ERNST RITTERSHAUS (1881 – 1945)
Ernst Rittershaus was a German psychiatrist. He was born in Darmstadt, the son of a merchant. After leaving school, he studied medicine in Würzburg and Bonn. From 1904, he worked in various sanatoriums and nursing homes. In 1909, he moved to the Friedrichsberg asylum in Hamburg.
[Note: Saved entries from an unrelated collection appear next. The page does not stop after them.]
(* ===== verification/ByteStream.v ===== *)
(** The flow-controlled in-order byte stream of [libsponge/byte_stream.hh] and
    [byte_stream.cc]: its state, every method, the capacity and accounting
    invariant, and the FIFO property of an arbitrary sequence of calls. *)
From S2P Require Import Prelude.

(** The private members of [class ByteStream]. *)
Record ByteStream := mkByteStream {
  bs_error : bool;      (* _error *)
  bs_end : bool;        (* end *)
  content : bytes;
  alread : Z;
  alwritten : Z;
  bs_max : Z            (* max *)
}.

Definition construct (capacity : Z) : ByteStream :=
  mkByteStream false false [] 0 0 capacity.

Definition buffer_size (b : ByteStream) : Z := size (content b).

Definition buffer_empty (b : ByteStream) : bool := size (content b) =? 0.

Definition remaining_capacity (b : ByteStream) : Z :=
  u64 (bs_max b - size (content b)).

Definition write (data : bytes) (b : ByteStream) : Z * ByteStream :=
  let n := if size data <=? remaining_capacity b then size data
           else remaining_capacity b in
  (n, mkByteStream (bs_error b) (bs_end b) (content b ++ substr0 data n)
        (alread b) (u64 (alwritten b + n)) (bs_max b)).

Definition peek_output (len : Z) (b : ByteStream) : bytes :=
  let n := if len <=? buffer_size b then len else buffer_size b in
  substr0 (content b) n.

Definition pop_output (len : Z) (b : ByteStream) : ByteStream :=
  let n := if len <=? buffer_size b then len else buffer_size b in
  mkByteStream (bs_error b) (bs_end b) (substr0_rest (content b) n)
    (u64 (alread b + n)) (alwritten b) (bs_max b).

Definition read (len : Z) (b : ByteStream) : bytes * ByteStream :=
  let n := if len <=? buffer_size b then len else buffer_size b in
  (peek_output n b, pop_output n b).

Definition end_input (b : ByteStream) : ByteStream :=
  mkByteStream (bs_error b) true (content b) (alread b) (alwritten b) (bs_max b).

Definition set_error (b : ByteStream) : ByteStream :=
  mkByteStream true (bs_end b) (content b) (alread b) (alwritten b) (bs_max b).

Definition input_ended (b : ByteStream) : bool := bs_end b.
Definition error (b : ByteStream) : bool := bs_error b.
Definition eof (b : ByteStream) : bool := bs_end b && buffer_empty b.
Definition bytes_written (b : ByteStream) : Z := alwritten b.
Definition bytes_read (b : ByteStream) : Z := alread b.

(** ** The invariant of the class *)

Record wf (b : ByteStream) : Prop := {
  wf_capacity : 0 <= size (content b) <= bs_max b;
  wf_max : bs_max b < M64;
  wf_read : 0 <= alread b < M64;
  wf_account : alwritten b = u64 (alread b + size (content b))
}.

Lemma construct_wf c : 0 <= c < M64 -> wf (construct c).
Proof. intros. constructor; cbn; size_simpl; lia || reflexivity. Qed.

Lemma remaining_capacity_eq b :
  wf b -> remaining_capacity b = bs_max b - size (content b).
Proof. intros []. unfold remaining_capacity. by unwrap_ints. Qed.

Lemma write_accepts data b :
  wf b -> fst (write data b) = Z.min (size data) (bs_max b - size (content b)).
Proof.
  intros Hwf. cbn. rewrite (remaining_capacity_eq b Hwf). case_Z; lia.
Qed.

Lemma write_content data b :
  wf b ->
  content (snd (write data b)) = content b ++ substr0 data (fst (write data b)).
Proof. done. Qed.

Lemma write_wf data b : wf b -> wf (snd (write data b)).
Proof.
  intros Hwf. pose proof (write_accepts data b Hwf) as Hn.
  destruct Hwf as [Hc Hm Hr Ha]. cbn in *. pose proof (size_nonneg data).
  constructor; cbn; rewrite ?size_app, ?substr0_size by lia; try lia.
  rewrite Ha, u64_add_u64. f_equal. lia.
Qed.

Lemma pop_wf len b : 0 <= len -> wf b -> wf (pop_output len b).
Proof.
  intros Hl [Hc Hm Hr Ha]. unfold pop_output, buffer_size.
  constructor; cbn; auto with sponge;
    rewrite ?substr0_rest_size by (case_Z; lia).
  - case_Z; lia.
  - rewrite u64_add_u64, Ha. f_equal. case_Z; lia.
Qed.

Lemma peek_pop_content len b :
  peek_output len b ++ content (pop_output len b) = content b.
Proof. apply substr0_app. Qed.

Lemma read_peek_pop len b :
  0 <= len -> read len b = (peek_output len b, pop_output len b).
Proof.
  intros. unfold read, peek_output, pop_output, buffer_size.
  repeat case_Z; try lia; done.
Qed.

(** Reading no more than is there. *)
Lemma read_exact n b :
  wf b -> 0 <= n <= buffer_size b ->
  exists b', read n b = (take (Z.to_nat n) (content b), b') /\ wf b' /\
    content b' = drop (Z.to_nat n) (content b) /\ alread b' = u64 (alread b + n) /\
    bs_end b' = bs_end b /\ bs_max b' = bs_max b.
Proof.
  intros Hwf Hn. rewrite read_peek_pop by lia. exists (pop_output n b).
  unfold peek_output, pop_output, buffer_size in *. case_Z; [|lia]. split_and!; try done.
  - unfold substr0. by rewrite Z.min_l by lia.
  - pose proof (pop_wf n b ltac:(lia) Hwf) as Hp. unfold pop_output, buffer_size in Hp.
    revert Hp. case_Z; [done|lia].
  - cbn. unfold substr0_rest. by rewrite Z.min_l by lia.
Qed.

#[export] Hint Resolve construct_wf write_wf pop_wf : sponge.

(** ** Sequences of calls *)

Inductive op :=
  | Write (data : bytes)
  | Pop (len : Z)
  | Read (len : Z)
  | EndInput
  | SetError.

Definition op_ok (o : op) : Prop :=
  match o with Pop len | Read len => 0 <= len | _ => True end.

(** One call: the bytes it accepts, the bytes it removes, the next state. *)
Definition step (o : op) (b : ByteStream) : bytes * bytes * ByteStream :=
  match o with
  | Write data => let '(n, b') := write data b in (substr0 data n, [], b')
  | Pop len => ([], peek_output len b, pop_output len b)
  | Read len => let '(s, b') := read len b in ([], s, b')
  | EndInput => ([], [], end_input b)
  | SetError => ([], [], set_error b)
  end.

Fixpoint run (ops : list op) (b : ByteStream) : bytes * bytes * ByteStream :=
  match ops with
  | [] => ([], [], b)
  | o :: ops' =>
      let '(i, r, b1) := step o b in
      let '(i', r', b2) := run ops' b1 in
      (i ++ i', r ++ r', b2)
  end.

Lemma step_wf o b i r b' :
  op_ok o -> wf b -> step o b = (i, r, b') -> wf b' /\ bs_max b' = bs_max b.
Proof.
  intros Ho Hwf. destruct o; cbn.
  - intros [= <- <- <-]. by split; [apply (write_wf data b)|].
  - intros [= <- <- <-]. by split; [apply pop_wf|].
  - intros [= <- <- <-]. split; [|done]. apply pop_wf; [|done]. cbn in Ho.
    unfold buffer_size. case_Z; size_lia.
  - intros [= <- <- <-]. destruct Hwf. by split.
  - intros [= <- <- <-]. destruct Hwf. by split.
Qed.

Lemma step_fifo o b i r b' :
  op_ok o -> step o b = (i, r, b') -> content b ++ i = r ++ content b'.
Proof.
  intros Ho. destruct o; cbn -[peek_output pop_output].
  - by intros [= <- <- <-].
  - intros [= <- <- <-]. by rewrite app_nil_r, peek_pop_content.
  - intros [= <- <- <-]. by rewrite app_nil_r, peek_pop_content.
  - intros [= <- <- <-]. by rewrite app_nil_r.
  - intros [= <- <- <-]. by rewrite app_nil_r.
Qed.

Lemma run_wf ops : forall b i r b',
  Forall op_ok ops -> wf b -> run ops b = (i, r, b') ->
  wf b' /\ bs_max b' = bs_max b.
Proof.
  induction ops as [|o ops IH]; cbn; intros b i r b' Hok Hwf H.
  { by injection H as <- <- <-. }
  apply Forall_cons in Hok as [Ho Hok].
  destruct (step o b) as [[i1 r1] b1] eqn:E1.
  destruct (run ops b1) as [[i2 r2] b2] eqn:E2. injection H as <- <- <-.
  apply step_wf in E1 as [Hwf1 Hm1]; [|done..].
  apply IH in E2 as [? ?]; [|done..]. split; [done|congruence].
Qed.

Lemma run_fifo ops : forall b i r b',
  Forall op_ok ops -> run ops b = (i, r, b') -> content b ++ i = r ++ content b'.
Proof.
  induction ops as [|o ops IH]; cbn; intros b i r b' Hok H.
  { injection H as <- <- <-. by rewrite app_nil_r. }
  apply Forall_cons in Hok as [Ho Hok].
  destruct (step o b) as [[i1 r1] b1] eqn:E1.
  destruct (run ops b1) as [[i2 r2] b2] eqn:E2. injection H as <- <- <-.
  apply step_fifo in E1; [|done]. apply IH in E2; [|done].
  by rewrite app_assoc, E1, <- !app_assoc, E2.
Qed.

Lemma step_counts o b i r b' :
  op_ok o -> step o b = (i, r, b') -> wf b ->
  alread b' = u64 (alread b + size r) /\ alwritten b' = u64 (alwritten b + size i).
Proof.
  intros Ho H Hwf. pose proof (wf_read _ Hwf) as Hr.
  assert (Hw : 0 <= alwritten b < M64) by (rewrite (wf_account _ Hwf); apply u64_range).
  destruct o; cbn in H; injection H as <- <- <-; cbn; size_simpl.
  - pose proof (write_accepts data b Hwf) as Hn. cbn in Hn. rewrite Hn.
    pose proof (wf_capacity _ Hwf).
    rewrite substr0_size by size_lia. split; [by rewrite Z.add_0_r, u64_id|].
    do 2 f_equal. size_lia.
  - cbn in Ho. unfold peek_output, buffer_size. split.
    + rewrite substr0_size by (case_Z; size_lia). do 2 f_equal. case_Z; size_lia.
    + by rewrite Z.add_0_r, u64_id.
  - cbn in Ho. unfold peek_output, buffer_size. split.
    + rewrite substr0_size by (repeat case_Z; size_lia). do 2 f_equal.
      repeat case_Z; size_lia.
    + by rewrite Z.add_0_r, u64_id.
  - by rewrite !Z.add_0_r, !u64_id.
  - by rewrite !Z.add_0_r, !u64_id.
Qed.

Lemma run_counts ops : forall b i r b',
  Forall op_ok ops -> run ops b = (i, r, b') -> wf b ->
  alread b' = u64 (alread b + size r) /\ alwritten b' = u64 (alwritten b + size i).
Proof.
  induction ops as [|o ops IH]; cbn; intros b i r b' Hok H Hwf.
  { injection H as <- <- <-. size_simpl. rewrite !Z.add_0_r.
    rewrite (wf_account _ Hwf), u64_idem. split; [|done].
    symmetry. by apply u64_id, wf_read. }
  apply Forall_cons in Hok as [Ho Hok].
  destruct (step o b) as [[i1 r1] b1] eqn:E1.
  destruct (run ops b1) as [[i2 r2] b2] eqn:E2. injection H as <- <- <-.
  pose proof E1 as Hs. apply step_wf in Hs as [Hwf1 _]; [|done..].
  apply step_counts in E1 as [Hr1 Hw1]; [|done..].
  apply IH in E2 as [-> ->]; [|done..]. rewrite Hr1, Hw1.
  rewrite !size_app, !u64_add_u64. split; f_equal; lia.
Qed.

(** C33: the stream is a bounded FIFO.  After any sequence of calls on a fresh
    stream of capacity [c], the bytes removed by [read]/[pop_output] followed by
    the bytes still buffered are exactly the bytes [write] accepted, in order;
    the buffer never exceeds the capacity; and the two counters are the numbers
    of bytes accepted and removed (modulo the width of [size_t]). *)
Theorem run_is_bounded_fifo c ops i r b' :
  0 <= c < M64 -> Forall op_ok ops -> run ops (construct c) = (i, r, b') ->
  i = r ++ content b' /\ buffer_size b' <= c /\
  bytes_written b' = u64 (size i) /\ bytes_read b' = u64 (size r).
Proof.
  intros Hc Hok H. pose proof (construct_wf c Hc) as Hwf.
  pose proof (run_fifo _ _ _ _ _ Hok H) as Hf. cbn in Hf.
  destruct (run_wf _ _ _ _ _ Hok Hwf H) as [Hwf' Hm].
  destruct (run_counts _ _ _ _ _ Hok H Hwf) as [Hr Hw].
  pose proof (wf_capacity _ Hwf'). cbn in *. unfold buffer_size.
  repeat split; [done|lia|done..].
Qed.

Lemma run_is_bounded_fifo_witness :
  exists i r b',
    run [Write [Byte.x61; Byte.x62; Byte.x63]; Read 1; Write [Byte.x64; Byte.x65]]
        (construct 3) = (i, r, b') /\
    i = [Byte.x61; Byte.x62; Byte.x63; Byte.x64] /\ r = [Byte.x61] /\
    i = r ++ content b' /\ buffer_size b' <= 3.
Proof.
  do 3 eexists. split; [vm_compute; reflexivity|].
  split; [reflexivity|]. split; [reflexivity|].
  destruct (run_is_bounded_fifo 3
    [Write [Byte.x61; Byte.x62; Byte.x63]; Read 1; Write [Byte.x64; Byte.x65]]
    [Byte.x61; Byte.x62; Byte.x63; Byte.x64] [Byte.x61]
    (mkByteStream false false [Byte.x62; Byte.x63; Byte.x64] 1 4 3)) as (H1 & H2 & _).
  - lia.
  - repeat constructor; cbn; lia.
  - vm_compute. reflexivity.
  - split; [exact H1|exact H2].
Defined.

(** The end of the stream is not stable.  [end_input] does not stop the
    writer: once the reader has seen [eof], a non-empty [write] on a stream of
    non-zero capacity is accepted and [eof] becomes false again. *)
Theorem write_reopens_eof data b :
  wf b -> eof b = true -> 0 < bs_max b -> data <> [] ->
  0 < fst (write data b) /\ eof (snd (write data b)) = false.
Proof.
  intros Hwf He Hm Hd. unfold eof, buffer_empty in *.
  apply andb_true_iff in He as [He Hs]. apply Z.eqb_eq, size_0_nil in Hs.
  assert (Hpos : 0 < fst (write data b)).
  { rewrite (write_accepts data b Hwf), Hs. size_simpl. destruct data; [done|].
    rewrite size_cons. size_lia. }
  split; [done|]. rewrite write_content by done. rewrite Hs, app_nil_l.
  rewrite substr0_size by lia. destruct data; [done|]. rewrite size_cons in *.
  apply andb_false_iff. right. apply Z.eqb_neq. size_lia.
Qed.

Lemma write_reopens_eof_witness :
  let b := end_input (construct 4) in
  eof b = true /\ eof (snd (write [Byte.x61] b)) = false.
Proof.
  split; [reflexivity|].
  apply (write_reopens_eof [Byte.x61] (end_input (construct 4))).
  - apply Build_wf; vm_compute; intuition congruence.
  - reflexivity.
  - reflexivity.
  - discriminate.
Defined.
In 1918, he became a professor with a thesis on ‘manic-depressive insanity’. He took up a chair in 1926. One year later, he became senior consultant at Friedrichsberg. In 1936, he moved to the Hamburg-Langenhorn sanatorium and nursing home, where he remained senior physician. With the ‘Greater Hamburg Act’, he became the main person responsible for hereditary biology registration in the greater Hamburg area in 1937. Between 1939 and 1942, he again taught at the University of Hamburg. He ended this activity due to illness and died at the end of the war.
Rittershaus researched the connections between physical condition, race and mental illness. He was of the opinion that certain races had predispositions to certain mental illnesses. He thought that a ‘racial mixture’ was the cause of mental illnesses such as schizophrenia. He was also interested in blood group theory, according to which blood groups represented the ‘original races’ of humans. Rittershaus was not successful with his findings. He was even ridiculed by some racial hygienists.